= The task =
Please copy out the entries below exactly, beginning with the line that contains "Lemma identifySession_spec h0" and ending with the line that contains "assert (∀ what", and include nothing outside that span.

═════ Data to examine ═════

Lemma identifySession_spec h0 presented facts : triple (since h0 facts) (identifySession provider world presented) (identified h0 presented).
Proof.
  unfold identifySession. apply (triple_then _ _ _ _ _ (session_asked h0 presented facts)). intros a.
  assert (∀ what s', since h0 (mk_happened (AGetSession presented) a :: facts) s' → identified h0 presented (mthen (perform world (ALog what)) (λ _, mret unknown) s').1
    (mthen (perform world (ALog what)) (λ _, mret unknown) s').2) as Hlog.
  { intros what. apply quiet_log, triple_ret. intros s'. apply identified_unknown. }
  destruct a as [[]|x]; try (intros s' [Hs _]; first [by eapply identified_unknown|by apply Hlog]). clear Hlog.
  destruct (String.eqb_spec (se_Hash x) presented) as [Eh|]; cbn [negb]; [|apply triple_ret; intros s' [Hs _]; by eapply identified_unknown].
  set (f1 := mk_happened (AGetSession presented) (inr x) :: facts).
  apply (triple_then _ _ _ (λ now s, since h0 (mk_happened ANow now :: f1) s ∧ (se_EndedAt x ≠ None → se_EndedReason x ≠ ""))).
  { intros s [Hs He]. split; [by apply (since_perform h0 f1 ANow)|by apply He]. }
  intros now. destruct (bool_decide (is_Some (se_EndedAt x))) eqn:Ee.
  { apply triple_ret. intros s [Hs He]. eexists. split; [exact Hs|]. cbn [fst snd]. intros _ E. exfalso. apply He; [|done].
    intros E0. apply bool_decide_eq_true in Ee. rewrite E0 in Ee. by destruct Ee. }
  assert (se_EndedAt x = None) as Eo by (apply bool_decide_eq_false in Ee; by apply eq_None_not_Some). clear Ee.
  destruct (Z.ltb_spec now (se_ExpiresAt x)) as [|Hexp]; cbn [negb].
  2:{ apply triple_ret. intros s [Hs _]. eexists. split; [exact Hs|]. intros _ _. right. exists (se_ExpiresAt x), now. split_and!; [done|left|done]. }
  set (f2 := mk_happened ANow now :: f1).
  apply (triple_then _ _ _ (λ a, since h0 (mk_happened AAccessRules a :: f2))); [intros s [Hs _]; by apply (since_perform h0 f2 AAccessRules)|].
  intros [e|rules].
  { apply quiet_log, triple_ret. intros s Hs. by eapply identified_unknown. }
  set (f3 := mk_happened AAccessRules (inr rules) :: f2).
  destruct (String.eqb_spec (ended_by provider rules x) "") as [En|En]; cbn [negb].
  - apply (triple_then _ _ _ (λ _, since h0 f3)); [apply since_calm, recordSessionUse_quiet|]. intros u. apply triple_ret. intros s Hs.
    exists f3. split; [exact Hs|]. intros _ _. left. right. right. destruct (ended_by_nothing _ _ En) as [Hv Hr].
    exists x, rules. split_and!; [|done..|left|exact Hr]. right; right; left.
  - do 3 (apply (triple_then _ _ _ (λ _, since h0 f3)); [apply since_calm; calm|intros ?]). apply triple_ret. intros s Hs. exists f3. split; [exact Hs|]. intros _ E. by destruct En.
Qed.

═════
═════ Data to examine ═════

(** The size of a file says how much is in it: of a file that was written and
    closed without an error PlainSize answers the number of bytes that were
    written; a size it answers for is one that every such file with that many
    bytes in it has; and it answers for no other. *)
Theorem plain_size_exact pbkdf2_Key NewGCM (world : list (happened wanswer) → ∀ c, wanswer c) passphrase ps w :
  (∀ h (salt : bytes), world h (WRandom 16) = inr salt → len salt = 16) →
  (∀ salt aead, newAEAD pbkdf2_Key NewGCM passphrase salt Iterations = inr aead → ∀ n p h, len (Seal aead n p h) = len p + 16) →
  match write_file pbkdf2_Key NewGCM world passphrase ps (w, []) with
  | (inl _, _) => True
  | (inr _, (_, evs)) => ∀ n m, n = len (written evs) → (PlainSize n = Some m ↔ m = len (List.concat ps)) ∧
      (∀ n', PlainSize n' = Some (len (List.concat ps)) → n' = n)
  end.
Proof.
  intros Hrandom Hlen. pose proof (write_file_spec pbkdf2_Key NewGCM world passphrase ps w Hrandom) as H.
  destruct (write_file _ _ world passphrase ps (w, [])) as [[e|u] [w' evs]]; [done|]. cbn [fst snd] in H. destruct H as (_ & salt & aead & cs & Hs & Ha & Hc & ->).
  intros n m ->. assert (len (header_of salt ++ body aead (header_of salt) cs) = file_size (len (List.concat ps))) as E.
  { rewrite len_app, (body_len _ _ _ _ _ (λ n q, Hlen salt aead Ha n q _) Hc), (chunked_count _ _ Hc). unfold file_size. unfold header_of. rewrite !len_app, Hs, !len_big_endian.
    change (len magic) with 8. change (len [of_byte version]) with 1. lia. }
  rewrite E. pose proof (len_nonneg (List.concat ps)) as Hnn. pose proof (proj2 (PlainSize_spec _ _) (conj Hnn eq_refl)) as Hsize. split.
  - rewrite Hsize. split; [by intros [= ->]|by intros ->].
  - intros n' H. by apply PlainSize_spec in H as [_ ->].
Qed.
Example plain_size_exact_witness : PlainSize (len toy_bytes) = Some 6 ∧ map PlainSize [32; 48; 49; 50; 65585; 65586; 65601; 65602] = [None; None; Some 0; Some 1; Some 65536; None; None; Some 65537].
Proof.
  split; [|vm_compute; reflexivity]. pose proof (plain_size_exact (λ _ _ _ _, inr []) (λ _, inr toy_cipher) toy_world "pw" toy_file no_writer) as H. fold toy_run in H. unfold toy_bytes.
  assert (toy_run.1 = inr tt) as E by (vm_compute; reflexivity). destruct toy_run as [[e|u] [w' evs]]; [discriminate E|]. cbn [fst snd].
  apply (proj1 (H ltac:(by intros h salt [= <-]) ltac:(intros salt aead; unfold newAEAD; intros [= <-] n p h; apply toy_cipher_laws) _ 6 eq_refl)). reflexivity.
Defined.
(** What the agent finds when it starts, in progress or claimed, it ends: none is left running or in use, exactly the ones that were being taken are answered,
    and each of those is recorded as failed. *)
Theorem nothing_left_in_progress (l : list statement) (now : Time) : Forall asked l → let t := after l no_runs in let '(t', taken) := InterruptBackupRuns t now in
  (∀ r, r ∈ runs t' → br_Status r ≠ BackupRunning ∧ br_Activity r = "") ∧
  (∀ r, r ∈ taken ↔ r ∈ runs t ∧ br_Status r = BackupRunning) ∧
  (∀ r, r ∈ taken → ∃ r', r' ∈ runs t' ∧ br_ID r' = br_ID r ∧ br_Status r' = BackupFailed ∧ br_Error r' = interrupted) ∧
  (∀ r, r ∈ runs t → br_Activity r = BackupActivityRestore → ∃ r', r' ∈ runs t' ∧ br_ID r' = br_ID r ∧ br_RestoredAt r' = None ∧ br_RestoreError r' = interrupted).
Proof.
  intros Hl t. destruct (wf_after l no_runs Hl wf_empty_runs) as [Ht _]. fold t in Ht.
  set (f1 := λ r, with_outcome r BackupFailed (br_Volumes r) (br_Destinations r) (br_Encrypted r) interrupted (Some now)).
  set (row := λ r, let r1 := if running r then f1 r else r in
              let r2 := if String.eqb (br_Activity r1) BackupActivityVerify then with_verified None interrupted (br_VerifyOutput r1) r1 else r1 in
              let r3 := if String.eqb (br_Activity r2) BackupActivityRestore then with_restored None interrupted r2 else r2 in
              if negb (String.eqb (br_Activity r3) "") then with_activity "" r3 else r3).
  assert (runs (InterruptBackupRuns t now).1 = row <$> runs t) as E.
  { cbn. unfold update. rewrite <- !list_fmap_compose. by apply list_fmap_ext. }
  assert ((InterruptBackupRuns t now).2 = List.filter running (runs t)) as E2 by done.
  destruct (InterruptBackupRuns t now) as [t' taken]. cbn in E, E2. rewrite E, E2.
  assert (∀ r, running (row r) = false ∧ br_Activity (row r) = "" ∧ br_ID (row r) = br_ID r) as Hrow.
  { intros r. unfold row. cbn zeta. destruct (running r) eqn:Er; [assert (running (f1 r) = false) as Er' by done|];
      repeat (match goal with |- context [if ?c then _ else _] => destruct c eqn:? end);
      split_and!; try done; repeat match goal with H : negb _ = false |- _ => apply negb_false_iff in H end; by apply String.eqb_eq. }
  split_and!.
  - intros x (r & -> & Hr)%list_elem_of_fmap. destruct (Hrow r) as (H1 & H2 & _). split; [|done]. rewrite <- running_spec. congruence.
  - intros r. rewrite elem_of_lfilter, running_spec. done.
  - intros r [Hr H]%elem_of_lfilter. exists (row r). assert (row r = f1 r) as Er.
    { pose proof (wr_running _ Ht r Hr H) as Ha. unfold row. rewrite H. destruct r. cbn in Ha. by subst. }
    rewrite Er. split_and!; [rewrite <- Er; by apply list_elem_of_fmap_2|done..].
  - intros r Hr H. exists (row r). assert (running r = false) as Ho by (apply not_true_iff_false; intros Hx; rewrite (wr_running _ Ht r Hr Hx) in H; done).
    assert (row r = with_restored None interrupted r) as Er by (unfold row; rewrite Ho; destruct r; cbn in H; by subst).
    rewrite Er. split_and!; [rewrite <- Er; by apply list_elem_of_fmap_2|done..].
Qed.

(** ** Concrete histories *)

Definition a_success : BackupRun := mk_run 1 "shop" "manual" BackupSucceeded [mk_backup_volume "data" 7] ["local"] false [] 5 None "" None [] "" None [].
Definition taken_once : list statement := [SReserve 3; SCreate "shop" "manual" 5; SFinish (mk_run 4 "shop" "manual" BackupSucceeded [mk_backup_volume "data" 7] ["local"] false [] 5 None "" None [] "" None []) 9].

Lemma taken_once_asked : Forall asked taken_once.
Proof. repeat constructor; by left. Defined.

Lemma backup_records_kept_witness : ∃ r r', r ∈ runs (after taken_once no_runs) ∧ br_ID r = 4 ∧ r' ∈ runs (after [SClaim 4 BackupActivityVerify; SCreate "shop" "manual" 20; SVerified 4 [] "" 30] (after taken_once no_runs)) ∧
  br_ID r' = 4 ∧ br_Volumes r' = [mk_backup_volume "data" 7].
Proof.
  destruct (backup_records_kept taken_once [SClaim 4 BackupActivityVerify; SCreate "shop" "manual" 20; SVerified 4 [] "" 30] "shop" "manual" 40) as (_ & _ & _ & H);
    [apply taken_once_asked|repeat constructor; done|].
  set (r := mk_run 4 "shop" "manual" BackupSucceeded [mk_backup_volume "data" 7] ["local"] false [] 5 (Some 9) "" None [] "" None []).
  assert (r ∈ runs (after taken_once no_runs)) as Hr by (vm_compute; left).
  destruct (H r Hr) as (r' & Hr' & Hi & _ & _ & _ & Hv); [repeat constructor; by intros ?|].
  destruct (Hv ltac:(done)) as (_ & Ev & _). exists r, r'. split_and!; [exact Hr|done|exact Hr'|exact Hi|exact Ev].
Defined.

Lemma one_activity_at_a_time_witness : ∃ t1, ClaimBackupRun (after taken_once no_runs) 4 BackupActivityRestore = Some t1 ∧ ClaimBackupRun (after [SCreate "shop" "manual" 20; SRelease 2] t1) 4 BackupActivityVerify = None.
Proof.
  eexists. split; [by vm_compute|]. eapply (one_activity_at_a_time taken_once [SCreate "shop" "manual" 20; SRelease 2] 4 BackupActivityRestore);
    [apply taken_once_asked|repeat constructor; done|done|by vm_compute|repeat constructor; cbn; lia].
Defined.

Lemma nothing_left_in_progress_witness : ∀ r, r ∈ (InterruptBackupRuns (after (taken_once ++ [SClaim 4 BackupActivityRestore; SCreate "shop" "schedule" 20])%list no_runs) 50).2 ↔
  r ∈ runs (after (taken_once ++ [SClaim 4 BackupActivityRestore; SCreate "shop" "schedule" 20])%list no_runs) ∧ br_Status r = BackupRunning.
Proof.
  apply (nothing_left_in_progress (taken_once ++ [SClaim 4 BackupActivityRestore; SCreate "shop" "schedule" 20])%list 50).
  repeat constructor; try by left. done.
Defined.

═════
═════ Data to examine ═════

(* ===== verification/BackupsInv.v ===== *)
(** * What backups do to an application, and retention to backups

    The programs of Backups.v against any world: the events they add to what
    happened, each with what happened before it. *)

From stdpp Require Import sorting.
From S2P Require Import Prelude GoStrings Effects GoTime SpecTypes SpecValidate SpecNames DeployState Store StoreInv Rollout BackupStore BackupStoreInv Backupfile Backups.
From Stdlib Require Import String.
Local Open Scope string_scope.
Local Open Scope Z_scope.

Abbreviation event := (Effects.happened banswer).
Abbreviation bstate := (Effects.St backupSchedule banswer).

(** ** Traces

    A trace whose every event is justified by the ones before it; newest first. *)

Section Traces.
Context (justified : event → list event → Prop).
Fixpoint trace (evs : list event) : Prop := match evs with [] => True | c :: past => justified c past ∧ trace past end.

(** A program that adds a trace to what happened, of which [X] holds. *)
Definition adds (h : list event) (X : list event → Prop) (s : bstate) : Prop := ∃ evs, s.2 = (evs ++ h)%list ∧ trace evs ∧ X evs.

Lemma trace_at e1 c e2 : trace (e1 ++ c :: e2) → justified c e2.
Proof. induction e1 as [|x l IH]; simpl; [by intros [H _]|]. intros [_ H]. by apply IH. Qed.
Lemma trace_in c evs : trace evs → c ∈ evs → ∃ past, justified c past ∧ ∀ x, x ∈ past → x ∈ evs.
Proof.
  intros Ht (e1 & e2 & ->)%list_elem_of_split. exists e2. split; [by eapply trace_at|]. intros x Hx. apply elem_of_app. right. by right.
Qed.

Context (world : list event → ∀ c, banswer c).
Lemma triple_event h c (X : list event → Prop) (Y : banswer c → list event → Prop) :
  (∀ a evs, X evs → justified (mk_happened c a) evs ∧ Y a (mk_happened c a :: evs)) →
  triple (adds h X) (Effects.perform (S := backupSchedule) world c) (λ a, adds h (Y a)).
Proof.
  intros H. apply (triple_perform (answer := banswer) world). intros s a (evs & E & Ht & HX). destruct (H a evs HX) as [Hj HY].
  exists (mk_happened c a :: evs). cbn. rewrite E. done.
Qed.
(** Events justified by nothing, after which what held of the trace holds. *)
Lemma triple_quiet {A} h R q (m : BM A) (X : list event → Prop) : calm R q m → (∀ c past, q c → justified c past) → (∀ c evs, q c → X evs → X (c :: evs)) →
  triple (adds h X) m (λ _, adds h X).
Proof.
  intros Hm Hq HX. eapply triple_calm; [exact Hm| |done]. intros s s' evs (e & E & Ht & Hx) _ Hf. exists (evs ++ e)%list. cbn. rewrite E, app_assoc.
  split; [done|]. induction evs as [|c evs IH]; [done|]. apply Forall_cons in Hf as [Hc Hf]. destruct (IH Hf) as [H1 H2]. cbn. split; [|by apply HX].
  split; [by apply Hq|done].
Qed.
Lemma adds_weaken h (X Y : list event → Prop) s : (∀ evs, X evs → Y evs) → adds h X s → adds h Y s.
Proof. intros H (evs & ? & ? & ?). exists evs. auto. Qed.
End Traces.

═════

= Response for this exercise =
Lemma identifySession_spec h0 presented facts : triple (since h0 facts) (identifySession provider world presented) (identified h0 presented).
Proof.
  unfold identifySession. apply (triple_then _ _ _ _ _ (session_asked h0 presented facts)). intros a.
  assert (∀ what s', since h0 (mk_happened (AGetSession presented) a :: facts) s' → identified h0 presented (mthen (perform world (ALog what)) (λ _, mret unknown) s').1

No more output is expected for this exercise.